Protein design: reengineering cellular retinoic acid binding protein II into a rhodopsin protein mimic.
Vasileiou, C., Vaezeslami, S., Crist, R.M., Rabago-Smith, M., Geiger, J.H., Borhan, B.(2007) J Am Chem Soc 129: 6140-6148
- PubMed: 17447762 
- DOI: https://doi.org/10.1021/ja067546r
- Primary Citation of Related Structures:  
2G78, 2G79, 2G7B - PubMed Abstract: 
Rational redesign of the binding pocket of Cellular Retinoic Acid Binding Protein II (CRABPII) has provided a mutant that can bind retinal as a protonated Schiff base, mimicking the binding observed in rhodopsin.

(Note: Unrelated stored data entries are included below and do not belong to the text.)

Lemma end_run_v {Sd : Type} (st : State Sd) (c : Q) :
  v (obj (end_run st c)) = v (obj st) /\ n_iter (obj (end_run st c)) = n_iter (obj st).
Proof.
  unfold end_run. destruct (callback (obj st)); simpl;
    destruct (tracker (obj st)); simpl; split; reflexivity.
Qed.

Lemma iter_v {Sd : Type} `{Seeder Sd} (n : nat) (st : State Sd) :
  v (obj (Nat.iter n run_step st)) = v (obj st)
  /\ n_iter (obj (Nat.iter n run_step st)) = n_iter (obj st).
Proof.
  induction n as [|n [IHv IHn]]; [split; reflexivity|].
  rewrite Nat.iter_succ. unfold run_step at 1 3.
  destruct (end_run_v (seeded (Nat.iter n run_step st))
              (objective (seeded (Nat.iter n run_step st)))) as [-> ->].
  destruct (seeded_v (Nat.iter n run_step st)) as [-> ->]. split; assumption.
Qed.

(** How [factorize] ends, for any [n_run]. *)
Lemma factorize_ends {Sd : Type} `{Seeder Sd} (fuel : nat) (st : State Sd) :
  exists st' s,
    (factorize (S fuel) st = Done st' \/ factorize (S fuel) st = Raised UnboundLocalError st')
    /\ s = Nat.iter (Z.to_nat (n_run (obj st))) run_step (prologue st)
    /\ mem st' = mem s /\ calls st' = calls s /\ seed st' = seed s
    /\ v (obj st') = v (obj s) /\ tracker (obj st') = tracker (obj s)
    /\ W (obj st') = W (obj s) /\ H (obj st') = H (obj s) /\ V (obj st') = V (obj s).
Proof.
  rewrite factorize_eq.
  destruct (Z.to_nat (n_run (obj st))) as [|n'].
  - exists (prologue st), (prologue st). split; [right; reflexivity|]. repeat split.
  - eexists. exists (Nat.iter (S n') run_step (prologue st)).
    split; [left; reflexivity|].
    destruct (run_locals (Nat.iter n' run_step (prologue st))) as [[p c] i].
    repeat split.
Qed.

(** X9.  [factorize] leaves in [v] half the sum of the squared entries
    of the target, whether it returns or raises. *)
Theorem X9_v_half_sum_of_squares {Sd : Type} `{Seeder Sd} (fuel : nat) (st : State Sd)
        (n c : nat) :
  (V (obj st) < length (mem st))%nat ->
  has_shape n c (deref (mem st) (V (obj st))) ->
  exists st',
    (factorize (S fuel) st = Done st' \/ factorize (S fuel) st = Raised UnboundLocalError st')
    /\ v (obj st')
       = Some (qsum (map (fun i =>
                 qsum (map (fun j => entry (deref (mem st) (V (obj st))) i j
                                     * entry (deref (mem st) (V (obj st))) i j)
                           (seq 0 c))) (seq 0 n)) / 2)%Q.
Proof.
  intros HV Hs.
  destruct (factorize_ends fuel st) as (st' & s & Hout & -> & _ & _ & _ & Ev & _).
  exists st'. split; [exact Hout|]. rewrite Ev.
  destruct (iter_v (Z.to_nat (n_run (obj st))) (prologue st)) as [-> _].
  unfold prologue. cbn [with_obj obj set_v v].
  rewrite _set_params_V.
  rewrite (deref_prefix (mem st) (mem (_set_params st)) (V (obj st))
             (_set_params_extends st) HV).
  rewrite (has_shape_table n c _ Hs) at 1 2.
  rewrite multiply_table, msum_table. reflexivity.
Qed.

Lemma X9_v_half_sum_of_squares_witness :
  (V (obj (example_state ∅ 1 unset false)) < length (mem (example_state ∅ 1 unset false)))%nat
  /\ has_shape 2 2 (deref (mem (example_state ∅ 1 unset false))
                          (V (obj (example_state ∅ 1 unset false))))
  /\ exists st',
      (factorize 1 (example_state ∅ 1 unset false) = Done st'
       \/ factorize 1 (example_state ∅ 1 unset false) = Raised UnboundLocalError st')
      /\ v (obj st') = Some (30 # 2)%Q.
Proof.
  assert (HV : (V (obj (example_state ∅ 1 unset false))
                < length (mem (example_state ∅ 1 unset false)))%nat) by (simpl; lia).
  assert (Hs : has_shape 2 2 (deref (mem (example_state ∅ 1 unset false))
                                    (V (obj (example_state ∅ 1 unset false))))).
  { split; [reflexivity|]. repeat constructor. }
  split; [exact HV|]. split; [exact Hs|].
  destruct (X9_v_half_sum_of_squares 0 (example_state ∅ 1 unset false) 2 2 HV Hs)
    as (st' & Hout & Ev).
  exists st'. split; [exact Hout|]. rewrite Ev. vm_compute. reflexivity.
Defined.

Lemma objective_ext {Sd : Type} (a b : State Sd) :
  deref (mem a) (V (obj a)) = deref (mem b) (V (obj b)) ->
  deref (mem a) (W (obj a)) = deref (mem b) (W (obj b)) ->
  deref (mem a) (H (obj a)) = deref (mem b) (H (obj b)) ->
  objective a = objective b.
Proof. intros EV EW EH. unfold objective. rewrite EV, EW, EH. reflexivity. Qed.

Lemma seeded_V {Sd : Type} `{Seeder Sd} (st : State Sd) : V (obj (seeded st)) = V (obj st).
Proof. destruct (seeded_config st) as (E & _). symmetry. exact E. Qed.

(** X10.  The objective [factorize] reports in [final_obj] is the
    objective of the state it returns. *)
Theorem X10_final_obj_is_objective {Sd : Type} `{SeederOk Sd} (fuel : nat) (st : State Sd) :
  (V (obj st) < length (mem st))%nat -> 1 <= n_run (obj st) ->
  exists st', factorize (S fuel) st = Done st'
              /\ final_obj (obj st') = Some (objective st').
Proof.
  intros HV Hn. rewrite factorize_eq.
  destruct (Z.to_nat (n_run (obj st))) as [|n'] eqn:En; [lia|].
  eexists. split; [reflexivity|].
  rewrite Nat.iter_succ. set (s := Nat.iter n' run_step (prologue st)).
  unfold run_locals. cbn [finish with_obj obj set_final_obj final_obj].
  f_equal. symmetry.
  transitivity (objective (run_step s)); [reflexivity|].
  destruct (run_step_factors s) as (EW & EH & DW & DH).
  apply objective_ext.
  - destruct (run_step_config s) as (EV & _). rewrite <- EV, <- (seeded_V s).
    apply deref_prefix; [apply end_run_extends|].
    rewrite seeded_V.
    destruct (iter_config n' (prologue st)) as (EV' & _). fold s in EV'.
    rewrite <- EV'. change (V (obj (prologue st))) with (V (obj st)).
    pose proof (prefix_length _ _ (seeded_extends s)) as L1.
    pose proof (prefix_length _ _ (iter_extends n' (prologue st))) as L2. fold s in L2.
    pose proof (prefix_length _ _ (_set_params_extends st)) as L3.
    rewrite <- prologue_mem in L3. lia.
  - rewrite EW. exact DW.
  - rewrite EH. exact DH.
Qed.

Lemma X10_final_obj_is_objective_witness :
  (V (obj (example_state ∅ 2 unset false)) < length (mem (example_state ∅ 2 unset false)))%nat
  /\ 1 <= n_run (obj (example_state ∅ 2 unset false))
  /\ exists st', factorize 1 (example_state ∅ 2 unset false) = Done st'
                 /\ final_obj (obj st') = Some (objective st').
Proof.
  assert (HV : (V (obj (example_state ∅ 2 unset false))
                < length (mem (example_state ∅ 2 unset false)))%nat) by (simpl; lia).
  assert (Hn : 1 <= n_run (obj (example_state ∅ 2 unset false))) by (simpl; lia).
  split; [exact HV|]. split; [exact Hn|].
  exact (X10_final_obj_is_objective 0 (example_state ∅ 2 unset false) HV Hn).
Defined.

(** ** The tracker over any number of runs *)

Section TrackerRuns.
Context {Sd : Type} `{SeederOk Sd}.

Lemma iter_snapshots (st0 : State Sd) (n : nat) :
  tracked 0 st0 ->
  exists t, tracker (obj (Nat.iter n run_step st0)) = Some t
            /\ length t = n
            /\ NoDup (snapshot_locs t)
            /\ Forall (fun l => (l < length (mem (Nat.iter n run_step st0)))%nat)
                      (snapshot_locs t)
            /\ snapshots_hold st0 (Nat.iter n run_step st0) t.
Proof.
  intros Hstart. induction n as [|n IH].
  - destruct Hstart as (t & Et & Hl & Hnd & Hall).
    exists t. split; [exact Et|]. split; [exact Hl|]. split; [exact Hnd|].
    split; [exact Hall|].
    destruct t as [|a t']; [|discriminate]. intros j sn E. destruct j; discriminate.
  - destruct IH as (t & Et & Hl & Hnd & Hall & Hold).
    rewrite Nat.iter_succ. set (s := Nat.iter n run_step st0) in *.
    destruct (run_step_tracked n s) as (t' & Et' & Hl' & Hnd' & Hall').
    { exists t. repeat split; assumption. }
    destruct (run_step_snapshot s t Et)
      as (snap & Es & SW & SH & _ & _ & _ & DW & DH).
    rewrite Es in Et'. injection Et' as <-.
    exists (t ++ [snap]). split; [exact Es|]. split; [exact Hl'|].
    split; [exact Hnd'|]. split; [exact Hall'|].
    intros i sn Ei.
    destruct (lookup_app_Some t [snap] i sn) as [Hsplit _].
    destruct (Hsplit Ei) as [Ei'|[Hge Ei']].
    + destruct (Hold i sn Ei') as [EW EH].
      assert (Hin : forall l, In l [track_W sn; track_H sn] ->
                              (l < length (mem s))%nat).
      { intros l Hl0. rewrite Forall_forall in Hall. apply Hall.
        unfold snapshot_locs. apply list_elem_of_In, in_flat_map.
        exists sn. split; [apply list_elem_of_In, list_elem_of_lookup; eauto|].
        exact Hl0. }
      rewrite <- EW, <- EH. split; apply deref_prefix;
        try apply run_step_extends; apply Hin; simpl; auto.
    + assert (i = n) as ->.
      { apply lookup_lt_Some in Ei'. simpl in Ei'. lia. }
      rewrite Hl, Nat.sub_diag in Ei'. injection Ei' as <-.
      exact (conj DW DH).
Qed.

Lemma iter_untracked (st0 : State Sd) (n : nat) :
  tracker (obj st0) = None -> tracker (obj (Nat.iter n run_step st0)) = None.
Proof.
  intros E. induction n as [|n IH]; [exact E|].
  rewrite Nat.iter_succ. unfold run_step.
  apply end_run_untracked. rewrite seeded_tracker. exact IH.
Qed.
End TrackerRuns.



(** X12.  When [track] is not set, or is set with a single run, no tracker
    exists when [factorize] ends. *)
Theorem X12_no_tracker_without_several_runs {Sd : Type} `{SeederOk Sd} (fuel : nat)
        (st : State Sd) :
  track_requested (obj st) = false \/ n_run (obj st) <= 1 ->
  exists st',
    (factorize (S fuel) st = Done st' \/ factorize (S fuel) st = Raised UnboundLocalError st')
    /\ tracker (obj st') = None.
Proof.
  intros Hoff.
  destruct (factorize_ends fuel st) as (st' & s & Hout & -> & _ & _ & _ & _ & Et & _).
  exists st'. split; [exact Hout|]. rewrite Et.
  apply iter_untracked.
  change (tracker (obj (prologue st))) with (tracker (obj (_set_params st))).
  rewrite _set_params_tracker.
  destruct Hoff as [->|Hn]; [reflexivity|].
  destruct (Z.ltb_spec 1 (n_run (obj st))); [lia|].
  rewrite andb_false_r. reflexivity.
Qed.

The reengineering was accomplished through a series of choreographed manipulations to ultimately orient the reactive species (the epsilon-amino group of Lys132 and the carbonyl of retinal) in the proper geometry for imine formation. The guiding principle was to achieve the appropriate Bürgi-Dunitz trajectory for the reaction to ensue. Through crystallographic analysis of protein mutants incapable of forming the requisite Schiff base, a highly ordered water molecule was identified as a key culprit in orienting retinal in a nonconstructive manner. Removal of the ordered water, along with placing reinforcing mutations to favor the desired orientation of retinal, led to a triple mutant CRABPII protein capable of nanomolar binding of retinal as a protonated Schiff base. The high-resolution crystal structure of all-trans-retinal bound to the CRABPII triple mutant (1.2 A resolution) unequivocally illustrates the imine formed between retinal and the protein.
Organizational Affiliation: 
Department of Chemistry, Michigan State University, East Lansing, Michigan 48824, USA.